Assignment: Please restate every record below word for word.

Material for this task:
(** what an accepted client is sent by the end of a run *)
Lemma client_stream x t h id a1 L1 v1 t1 fs1 fs2 :
  tinv t1 a1 L1 v1 -> waiting v1 `suffix_of` agent_lines fs1 ->
  Forall (fun f => wf_CAN_OBJ f.2) (fs1 ++ fs2) ->
  client x (running v1) t h id (v1.2 ++ agent_lines fs2) ->
  exists k, let old := drop k fs1 in
    (length old <= kRxBuffSize)%nat /\ (pc t1 = AtReceive -> old = []) /\
    selection x t id (old ++ fs2) /\
    (pc t = AtReceive -> x = true \/ (length (old ++ fs2) <= spsc_capacity)%nat -> complete t id (old ++ fs2)).
Proof.
  intros Ht1 Hw [Hwf1 Hwf2]%Forall_app Hcl.
  assert (Hwf : forall k, Forall (fun f => wf_CAN_OBJ f.2) (drop k fs1 ++ fs2)).
  { intros k. apply Forall_app. split; [by apply Forall_drop|done]. }
  assert (Hold : forall pre, pre = [] \/ pre = running v1 -> exists k,
    (length (drop k fs1) <= kRxBuffSize)%nat /\ (pc t1 = AtReceive -> drop k fs1 = []) /\
    pre ++ v1.2 ++ agent_lines fs2 = agent_lines (drop k fs1 ++ fs2)).
  { intros pre Hpre. destruct (tinv_old t1 a1 L1 v1 _ pre Ht1 Hw Hpre) as (Hs1 & Hs2 & Hs3).
    destruct (suffix_frames _ _ Hs1) as [k Ek]. exists k. unfold agent_lines in *. rewrite Ek, length_fmap in *.
    split_and!; [done| |by rewrite app_assoc, Ek, fmap_app]. intros E. by eapply fmap_nil_inv, Hs3. }
  destruct (decide (at_rest (pc t))) as [Hpc%at_rest_pc|Hpc].
  - destruct (client_rest x _ t h id _ Hcl Hpc) as (pre & Hpre & Hsv). destruct (Hold pre Hpre) as (k & H1 & H2 & Es).
    rewrite Es in Hsv. exists k. cbv zeta. split_and!; try done.
    + destruct Hsv as (L3 & s & ks & qs & _ & _ & Hs & _ & Hp & Hsi & Hx).
      eapply (selection_intro x t id s _ [] ks qs); [done|symmetry; apply app_nil_r|done..].
    + intros _ Hle. assert (El : length (agent_lines (drop k fs1 ++ fs2)) = length (drop k fs1 ++ fs2)) by apply length_fmap.
      destruct (served_lines x (shared t) h id _ Hsv) as (s & more & s' & Hs & Hm & Hd & Hrun & Hso); [by rewrite El|].
      exists s, more, s'. rewrite El in Hm. split_and!; try done. apply lines_yield; [done|by rewrite Hso].
  - destruct (client_given x _ t h id _ Hcl) as (pre & given & rest & s & ks & qs & Hpre & E & _ & Hs & Hp & Hsi & Hx).
    destruct (Hold pre Hpre) as (k & H1 & H2 & Es). exists k. cbv zeta. split_and!; [done|done| |].
    + eapply (selection_intro x t id s given rest ks qs); [done|congruence|done..].
    + intros Ex. by rewrite Ex in Hpc.
Qed.

(** C1. The system, end to end. Once [main] has opened the device and started
    the server, and as long as the back end keeps its promise ([Bus ok]: its
    [VCI_Receive] returns and reports no more frames than the array holds), then
    whatever the interleaving of the receiving thread's steps with the handlers
    of the io thread, there is no undefined behaviour and the receiving loop
    always comes back to [VCI_Receive]. A client that connects at any step, and
    whose own writes succeed, has as its stretch of the frames the back end
    reports: at most the last 100 published before (none between two turns),
    then all published later. At any moment what was written to its socket is,
    to a program that polls [VCI_Receive] at the other end while the bytes
    arrive in whatever pieces, a selection of these frames in order, each
    unchanged. However long the client stays and however many frames come, when
    its session's queue was never full at a dispatch (it holds 2048 lines, and
    each of its timers and writes takes eight from it) nothing is left out: the
    selection is a prefix of the stretch, and whenever the loop is back at
    [VCI_Receive] a bounded number of timers and writes completes the stretch.
    The same holds, whatever the queue, for the first 2048 frames. *)
Theorem process_end_to_end (send buf : list byte) (cc : CanAbstract V) (w : world V) (p0 : process)
    (es1 es2 : list process_event) :
  process_start send buf cc w = Ret p0 -> length send = kCanobjCapacity ->
  length buf = (kRxBuffSize * sizeof_CAN_OBJ)%nat -> ok (back p0) (wld p0) ->
  clients es1 + clients es2 + 2 < 2 ^ 32 ->
  is_UB (process_run es1 p0) = false /\
  forall p1, process_run es1 p0 = Ret p1 ->
  (forall now, exists k p', process_run (repeat (PRx now) k) p1 = Ret p' /\ pc (thr p') = AtReceive) /\
  is_UB (process_step (PIo (EvAccept 0)) p1) = false /\
  forall p2, process_step (PIo (EvAccept 0)) p1 = Ret p2 ->
  exists id, session_ (shared (thr p1)) = Some id /\ (Forall (healthy id) es2 ->
  is_UB (process_run es2 p2) = false /\
  forall p3, process_run es2 p2 = Ret p3 ->
  exists k, let old := drop k (process_frames es1 p0) in let fs := old ++ process_frames es2 p2 in
    (length old <= kRxBuffSize)%nat /\ (pc (thr p1) = AtReceive -> old = []) /\
    let x := keeps_up id es2 p2 in selection x (thr p3) id fs /\
    (pc (thr p3) = AtReceive -> x = true \/ (length fs <= spsc_capacity)%nat -> complete (thr p3) id fs)).
Proof.
  intros Hst Hsend Hbuf Hok Hcl. destruct (process_start_ok ok send buf cc w p0 Hst Hbuf Hok) as [Hp0 Et0].
  destruct (process_run_thread ok es1 p0 Hp0) as (Hf1 & _ & Ha1 & Hu1 & Hrun1).
  assert (Hreg0 : registrations (thr p0) = 0) by (by rewrite Et0).
  assert (Ht0 : tinv (thr p0) agent_started [] (None, [])).
  { rewrite Et0. by apply tinv_start; [apply agent_started_inv| |]. }
  pose proof (clients_nonneg es2) as Hn2.
  destruct (tinv_run _ (thr p0) _ _ _ Ht0 Hf1 ltac:(lia)) as [Hu Hret]. split; [by rewrite Hu1|].
  intros p1 E1. destruct (Hrun1 p1 E1) as [Hp1 Er1]. destruct (Hret _ Er1) as (a1 & L1 & v1 & Ht1 & Hr1 & Hq1 & _).
  split; [intros now; by eapply process_turn_ends|].
  destruct (tinv_io (EvAccept 0) (thr p1) a1 L1 v1 Ht1 ltac:(lia)) as [Hu2 Hret2].
  cbn [process_step]. cbn [thread_step] in *.
  split; [by destruct (io_handle _ _ _)|]. intros p2 E2. apply bind_Ret_inv in E2 as (t2 & E2 & [= <-]).
  destruct (Hret2 t2 E2) as (a2 & L2 & Ht2 & Hr2 & _). cbn [accepts1] in Hr2.
  destruct (client_accept (thr p1) t2 a1 L1 v1 Ht1 ltac:(lia) E2) as (id & h & Eid & Hcl1).
  exists id. split; [done|]. intros Hh.
  destruct (process_run_thread ok es2 (mk_process t2 (can_rx_buff p1) (back p1) (wld p1)) Hp1) as (Hf2 & Hg2 & Ha2 & Hu3 & Hrun2).
  cbn [thr] in *. set (x := keeps_up id es2 _).
  destruct (client_run x _ _ t2 h id _ (Hcl1 x) (Hg2 id Hh) ltac:(done) ltac:(lia)) as [Hu4 Hret4].
  split; [by rewrite Hu3|]. intros p3 E3. destruct (Hrun2 p3 E3) as [_ Er3].
  apply (client_stream x (thr p3) h id a1 L1 v1 (thr p1) _ _ Ht1); [| |by apply Hret4].
  - by specialize (Hq1 [] (suffix_nil [])).
  - apply Forall_app. split; [apply (all_published_wf _ _ _ _ _ Ht0 Hf1); lia|apply (all_published_wf _ _ _ _ _ Ht2 Hf2); lia].
Qed.
End served2.
End process.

Final answer:
(** what an accepted client is sent by the end of a run *)
Lemma client_stream x t h id a1 L1 v1 t1 fs1 fs2 :
  tinv t1 a1 L1 v1 -> waiting v1 `suffix_of` agent_lines fs1 ->
  Forall (fun f => wf_CAN_OBJ f.2) (fs1 ++ fs2) ->
  client x (running v1) t h id (v1.2 ++ agent_lines fs2) ->
  exists k, let old := drop k fs1 in
    (length old <= kRxBuffSize)%nat /\ (pc t1 = AtReceive -> old = []) /\
    selection x t id (old ++ fs2) /\
    (pc t = AtReceive -> x = true \/ (length (old ++ fs2) <= spsc_capacity)%nat -> complete t id (old ++ fs2)).
Proof.
  intros Ht1 Hw [Hwf1 Hwf2]%Forall_app Hcl.
  assert (Hwf : forall k, Forall (fun f => wf_CAN_OBJ f.2) (drop k fs1 ++ fs2)).
  { intros k. apply Forall_app. split; [by apply Forall_drop|done]. }
  assert (Hold : forall pre, pre = [] \/ pre = running v1 -> exists k,
    (length (drop k fs1) <= kRxBuffSize)%nat /\ (pc t1 = AtReceive -> drop k fs1 = []) /\
    pre ++ v1.2 ++ agent_lines fs2 = agent_lines (drop k fs1 ++ fs2)).
  { intros pre Hpre. destruct (tinv_old t1 a1 L1 v1 _ pre Ht1 Hw Hpre) as (Hs1 & Hs2 & Hs3).
    destruct (suffix_frames _ _ Hs1) as [k Ek]. exists k. unfold agent_lines in *. rewrite Ek, length_fmap in *.
    split_and!; [done| |by rewrite app_assoc, Ek, fmap_app]. intros E. by eapply fmap_nil_inv, Hs3. }
  destruct (decide (at_rest (pc t))) as [Hpc%at_rest_pc|Hpc].
  - destruct (client_rest x _ t h id _ Hcl Hpc) as (pre & Hpre & Hsv). destruct (Hold pre Hpre) as (k & H1 & H2 & Es).
    rewrite Es in Hsv. exists k. cbv zeta. split_and!; try done.
    + destruct Hsv as (L3 & s & ks & qs & _ & _ & Hs & _ & Hp & Hsi & Hx).
      eapply (selection_intro x t id s _ [] ks qs); [done|symmetry; apply app_nil_r|done..].
    + intros _ Hle. assert (El : length (agent_lines (drop k fs1 ++ fs2)) = length (drop k fs1 ++ fs2)) by apply length_fmap.
      destruct (served_lines x (shared t) h id _ Hsv) as (s & more & s' & Hs & Hm & Hd & Hrun & Hso); [by rewrite El|].
      exists s, more, s'. rewrite El in Hm. split_and!; try done. apply lines_yield; [done|by rewrite Hso].
  - destruct (client_given x _ t h id _ Hcl) as (pre & given & rest & s & ks & qs & Hpre & E & _ & Hs & Hp & Hsi & Hx).
    destruct (Hold pre Hpre) as (k & H1 & H2 & Es). exists k. cbv zeta. split_and!; [done|done| |].
    + eapply (selection_intro x t id s given rest ks qs); [done|congruence|done..].
    + intros Ex. by rewrite Ex in Hpc.
Qed.

(** C1. The system, end to end. Once [main] has opened the device and started
    the server, and as long as the back end keeps its promise ([Bus ok]: its
    [VCI_Receive] returns and reports no more frames than the array holds), then
    whatever the interleaving of the receiving thread's steps with the handlers
    of the io thread, there is no undefined behaviour and the receiving loop
    always comes back to [VCI_Receive]. A client that connects at any step, and
    whose own writes succeed, has as its stretch of the frames the back end
    reports: at most the last 100 published before (none between two turns),
    then all published later. At any moment what was written to its socket is,
    to a program that polls [VCI_Receive] at the other end while the bytes
    arrive in whatever pieces, a selection of these frames in order, each
    unchanged. However long the client stays and however many frames come, when
    its session's queue was never full at a dispatch (it holds 2048 lines, and
    each of its timers and writes takes eight from it) nothing is left out: the
    selection is a prefix of the stretch, and whenever the loop is back at
    [VCI_Receive] a bounded number of timers and writes completes the stretch.
    The same holds, whatever the queue, for the first 2048 frames. *)
Theorem process_end_to_end (send buf : list byte) (cc : CanAbstract V) (w : world V) (p0 : process)
    (es1 es2 : list process_event) :
  process_start send buf cc w = Ret p0 -> length send = kCanobjCapacity ->
  length buf = (kRxBuffSize * sizeof_CAN_OBJ)%nat -> ok (back p0) (wld p0) ->
  clients es1 + clients es2 + 2 < 2 ^ 32 ->
  is_UB (process_run es1 p0) = false /\
  forall p1, process_run es1 p0 = Ret p1 ->
  (forall now, exists k p', process_run (repeat (PRx now) k) p1 = Ret p' /\ pc (thr p') = AtReceive) /\
  is_UB (process_step (PIo (EvAccept 0)) p1) = false /\
  forall p2, process_step (PIo (EvAccept 0)) p1 = Ret p2 ->
  exists id, session_ (shared (thr p1)) = Some id /\ (Forall (healthy id) es2 ->
  is_UB (process_run es2 p2) = false /\
  forall p3, process_run es2 p2 = Ret p3 ->
  exists k, let old := drop k (process_frames es1 p0) in let fs := old ++ process_frames es2 p2 in
    (length old <= kRxBuffSize)%nat /\ (pc (thr p1) = AtReceive -> old = []) /\
    let x := keeps_up id es2 p2 in selection x (thr p3) id fs /\
    (pc (thr p3) = AtReceive -> x = true \/ (length fs <= spsc_capacity)%nat -> complete (thr p3) id fs)).
Proof.
  intros Hst Hsend Hbuf Hok Hcl. destruct (process_start_ok ok send buf cc w p0 Hst Hbuf Hok) as [Hp0 Et0].
  destruct (process_run_thread ok es1 p0 Hp0) as (Hf1 & _ & Ha1 & Hu1 & Hrun1).
  assert (Hreg0 : registrations (thr p0) = 0) by (by rewrite Et0).
  assert (Ht0 : tinv (thr p0) agent_started [] (None, [])).
  { rewrite Et0. by apply tinv_start; [apply agent_started_inv| |]. }
  pose proof (clients_nonneg es2) as Hn2.
  destruct (tinv_run _ (thr p0) _ _ _ Ht0 Hf1 ltac:(lia)) as [Hu Hret]. split; [by rewrite Hu1|].
  intros p1 E1. destruct (Hrun1 p1 E1) as [Hp1 Er1]. destruct (Hret _ Er1) as (a1 & L1 & v1 & Ht1 & Hr1 & Hq1 & _).
  split; [intros now; by eapply process_turn_ends|].
  destruct (tinv_io (EvAccept 0) (thr p1) a1 L1 v1 Ht1 ltac:(lia)) as [Hu2 Hret2].
  cbn [process_step]. cbn [thread_step] in *.
  split; [by destruct (io_handle _ _ _)|]. intros p2 E2. apply bind_Ret_inv in E2 as (t2 & E2 & [= <-]).
  destruct (Hret2 t2 E2) as (a2 & L2 & Ht2 & Hr2 & _). cbn [accepts1] in Hr2.
  destruct (client_accept (thr p1) t2 a1 L1 v1 Ht1 ltac:(lia) E2) as (id & h & Eid & Hcl1).
  exists id. split; [done|]. intros Hh.
  destruct (process_run_thread ok es2 (mk_process t2 (can_rx_buff p1) (back p1) (wld p1)) Hp1) as (Hf2 & Hg2 & Ha2 & Hu3 & Hrun2).
  cbn [thr] in *. set (x := keeps_up id es2 _).
  destruct (client_run x _ _ t2 h id _ (Hcl1 x) (Hg2 id Hh) ltac:(done) ltac:(lia)) as [Hu4 Hret4].
  split; [by rewrite Hu3|]. intros p3 E3. destruct (Hrun2 p3 E3) as [_ Er3].
  apply (client_stream x (thr p3) h id a1 L1 v1 (thr p1) _ _ Ht1); [| |by apply Hret4].
  - by specialize (Hq1 [] (suffix_nil [])).
  - apply Forall_app. split; [apply (all_published_wf _ _ _ _ _ Ht0 Hf1); lia|apply (all_published_wf _ _ _ _ _ Ht2 Hf2); lia].
Qed.
End served2.
End process.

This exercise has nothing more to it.